WORK TO BE COMPLETED —
Set down exactly the lines below between the line holding "[mongoose.connect] succeeded or" and the line holding "nothing follows the", inclusive; no other line belongs in the answer.

-------------------------

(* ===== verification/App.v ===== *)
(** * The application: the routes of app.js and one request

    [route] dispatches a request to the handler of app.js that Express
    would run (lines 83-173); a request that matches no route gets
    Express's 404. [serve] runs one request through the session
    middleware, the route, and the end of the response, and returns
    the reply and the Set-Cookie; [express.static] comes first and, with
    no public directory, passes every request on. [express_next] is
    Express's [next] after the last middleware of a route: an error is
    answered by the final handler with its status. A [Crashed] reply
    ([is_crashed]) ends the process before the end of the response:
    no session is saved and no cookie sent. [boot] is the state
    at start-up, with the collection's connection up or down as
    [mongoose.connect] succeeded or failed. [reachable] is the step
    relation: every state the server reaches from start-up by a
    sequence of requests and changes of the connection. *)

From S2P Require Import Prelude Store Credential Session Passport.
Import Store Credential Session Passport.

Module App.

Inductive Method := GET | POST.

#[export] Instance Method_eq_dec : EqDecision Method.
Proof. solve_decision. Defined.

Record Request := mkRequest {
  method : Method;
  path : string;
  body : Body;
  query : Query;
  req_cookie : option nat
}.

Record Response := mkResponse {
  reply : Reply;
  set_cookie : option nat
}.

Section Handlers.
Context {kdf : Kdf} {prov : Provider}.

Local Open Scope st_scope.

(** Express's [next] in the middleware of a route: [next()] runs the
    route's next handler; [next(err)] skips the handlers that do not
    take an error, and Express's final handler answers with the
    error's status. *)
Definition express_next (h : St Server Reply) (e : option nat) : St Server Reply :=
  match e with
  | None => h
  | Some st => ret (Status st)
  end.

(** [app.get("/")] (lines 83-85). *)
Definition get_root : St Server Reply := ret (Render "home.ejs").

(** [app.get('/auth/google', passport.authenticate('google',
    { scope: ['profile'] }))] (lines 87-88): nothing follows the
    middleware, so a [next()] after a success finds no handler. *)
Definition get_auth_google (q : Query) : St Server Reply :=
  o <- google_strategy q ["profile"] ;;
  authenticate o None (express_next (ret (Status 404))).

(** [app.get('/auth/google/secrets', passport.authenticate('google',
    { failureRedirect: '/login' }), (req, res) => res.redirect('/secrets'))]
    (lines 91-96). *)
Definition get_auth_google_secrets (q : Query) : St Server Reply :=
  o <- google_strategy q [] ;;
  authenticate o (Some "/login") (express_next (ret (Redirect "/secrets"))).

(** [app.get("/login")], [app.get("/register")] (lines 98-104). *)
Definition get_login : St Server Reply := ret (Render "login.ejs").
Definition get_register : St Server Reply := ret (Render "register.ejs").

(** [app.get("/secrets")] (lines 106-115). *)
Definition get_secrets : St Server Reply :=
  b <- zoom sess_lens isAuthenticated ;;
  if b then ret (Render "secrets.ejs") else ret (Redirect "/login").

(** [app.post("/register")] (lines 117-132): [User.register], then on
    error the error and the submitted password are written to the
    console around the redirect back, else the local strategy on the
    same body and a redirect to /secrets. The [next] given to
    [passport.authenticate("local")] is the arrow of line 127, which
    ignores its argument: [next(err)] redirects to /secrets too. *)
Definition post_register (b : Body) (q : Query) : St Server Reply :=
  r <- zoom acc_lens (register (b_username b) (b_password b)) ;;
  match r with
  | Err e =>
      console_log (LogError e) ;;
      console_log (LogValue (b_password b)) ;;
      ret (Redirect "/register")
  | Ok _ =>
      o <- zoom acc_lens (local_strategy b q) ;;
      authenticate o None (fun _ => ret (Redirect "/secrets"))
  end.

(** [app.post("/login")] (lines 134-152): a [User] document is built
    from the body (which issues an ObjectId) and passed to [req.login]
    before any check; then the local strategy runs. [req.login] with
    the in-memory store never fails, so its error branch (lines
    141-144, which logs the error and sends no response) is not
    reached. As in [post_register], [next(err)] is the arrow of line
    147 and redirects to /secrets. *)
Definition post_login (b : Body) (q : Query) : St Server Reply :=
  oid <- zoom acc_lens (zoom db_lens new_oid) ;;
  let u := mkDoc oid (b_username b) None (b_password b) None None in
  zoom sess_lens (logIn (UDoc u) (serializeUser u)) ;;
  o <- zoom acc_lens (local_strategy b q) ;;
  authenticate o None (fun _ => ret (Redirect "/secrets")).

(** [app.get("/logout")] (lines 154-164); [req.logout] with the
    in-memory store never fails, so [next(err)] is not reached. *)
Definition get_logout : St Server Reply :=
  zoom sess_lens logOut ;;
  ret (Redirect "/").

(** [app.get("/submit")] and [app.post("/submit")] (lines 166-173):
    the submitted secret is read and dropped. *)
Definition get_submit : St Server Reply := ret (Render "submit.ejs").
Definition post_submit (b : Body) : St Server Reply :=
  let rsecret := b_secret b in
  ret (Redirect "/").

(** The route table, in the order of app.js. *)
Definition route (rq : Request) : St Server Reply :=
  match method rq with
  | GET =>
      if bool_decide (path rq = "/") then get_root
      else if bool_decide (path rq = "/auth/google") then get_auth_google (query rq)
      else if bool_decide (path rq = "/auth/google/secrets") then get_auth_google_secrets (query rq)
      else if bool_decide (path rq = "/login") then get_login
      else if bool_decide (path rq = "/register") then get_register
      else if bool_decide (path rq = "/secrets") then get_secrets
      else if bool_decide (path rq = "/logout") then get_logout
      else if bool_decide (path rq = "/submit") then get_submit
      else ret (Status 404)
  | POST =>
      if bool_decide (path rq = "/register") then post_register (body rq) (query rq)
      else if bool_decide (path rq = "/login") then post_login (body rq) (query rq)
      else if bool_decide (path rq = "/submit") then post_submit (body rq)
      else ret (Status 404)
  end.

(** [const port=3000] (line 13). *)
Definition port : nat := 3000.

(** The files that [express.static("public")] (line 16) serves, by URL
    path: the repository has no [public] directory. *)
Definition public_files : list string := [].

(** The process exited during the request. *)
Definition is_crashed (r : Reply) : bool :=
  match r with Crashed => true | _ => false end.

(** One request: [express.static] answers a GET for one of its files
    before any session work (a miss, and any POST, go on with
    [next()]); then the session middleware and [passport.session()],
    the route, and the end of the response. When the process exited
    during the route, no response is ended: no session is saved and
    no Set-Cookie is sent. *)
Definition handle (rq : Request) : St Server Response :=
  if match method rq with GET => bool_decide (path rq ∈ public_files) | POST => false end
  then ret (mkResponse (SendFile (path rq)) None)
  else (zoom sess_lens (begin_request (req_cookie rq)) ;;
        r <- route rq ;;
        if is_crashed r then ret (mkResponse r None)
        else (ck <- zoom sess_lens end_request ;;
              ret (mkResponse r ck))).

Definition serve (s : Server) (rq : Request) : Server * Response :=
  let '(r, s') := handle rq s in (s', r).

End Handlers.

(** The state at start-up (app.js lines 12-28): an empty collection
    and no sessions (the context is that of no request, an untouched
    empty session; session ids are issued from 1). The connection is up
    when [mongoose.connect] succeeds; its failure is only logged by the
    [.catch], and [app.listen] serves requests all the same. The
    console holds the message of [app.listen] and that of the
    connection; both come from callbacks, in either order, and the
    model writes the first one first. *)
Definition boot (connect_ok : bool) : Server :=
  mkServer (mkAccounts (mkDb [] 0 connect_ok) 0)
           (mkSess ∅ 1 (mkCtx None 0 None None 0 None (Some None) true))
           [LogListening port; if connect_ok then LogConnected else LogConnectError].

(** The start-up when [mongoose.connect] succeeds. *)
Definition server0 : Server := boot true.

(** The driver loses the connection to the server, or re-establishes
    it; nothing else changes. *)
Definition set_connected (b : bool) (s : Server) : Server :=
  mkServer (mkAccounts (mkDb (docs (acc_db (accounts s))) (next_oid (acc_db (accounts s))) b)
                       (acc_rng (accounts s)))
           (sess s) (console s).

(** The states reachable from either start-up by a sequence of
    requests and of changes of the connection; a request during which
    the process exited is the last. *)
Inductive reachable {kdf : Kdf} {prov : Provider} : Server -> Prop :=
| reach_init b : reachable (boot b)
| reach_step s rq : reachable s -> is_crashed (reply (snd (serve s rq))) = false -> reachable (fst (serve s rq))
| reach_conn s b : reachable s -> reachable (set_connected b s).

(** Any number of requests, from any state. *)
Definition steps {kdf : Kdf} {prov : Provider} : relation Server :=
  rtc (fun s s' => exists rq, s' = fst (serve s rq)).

-------------------------

EXERCISE ANSWER —
    [mongoose.connect] succeeded or failed. [reachable] is the step
    relation: every state the server reaches from start-up by a
    sequence of requests and changes of the connection. *)

From S2P Require Import Prelude Store Credential Session Passport.
Import Store Credential Session Passport.

Module App.

Inductive Method := GET | POST.

#[export] Instance Method_eq_dec : EqDecision Method.
Proof. solve_decision. Defined.

Record Request := mkRequest {
  method : Method;
  path : string;
  body : Body;
  query : Query;
  req_cookie : option nat
}.

Record Response := mkResponse {
  reply : Reply;
  set_cookie : option nat
}.

Section Handlers.
Context {kdf : Kdf} {prov : Provider}.

Local Open Scope st_scope.

(** Express's [next] in the middleware of a route: [next()] runs the
    route's next handler; [next(err)] skips the handlers that do not
    take an error, and Express's final handler answers with the
    error's status. *)
Definition express_next (h : St Server Reply) (e : option nat) : St Server Reply :=
  match e with
  | None => h
  | Some st => ret (Status st)
  end.

(** [app.get("/")] (lines 83-85). *)
Definition get_root : St Server Reply := ret (Render "home.ejs").

(** [app.get('/auth/google', passport.authenticate('google',
    { scope: ['profile'] }))] (lines 87-88): nothing follows the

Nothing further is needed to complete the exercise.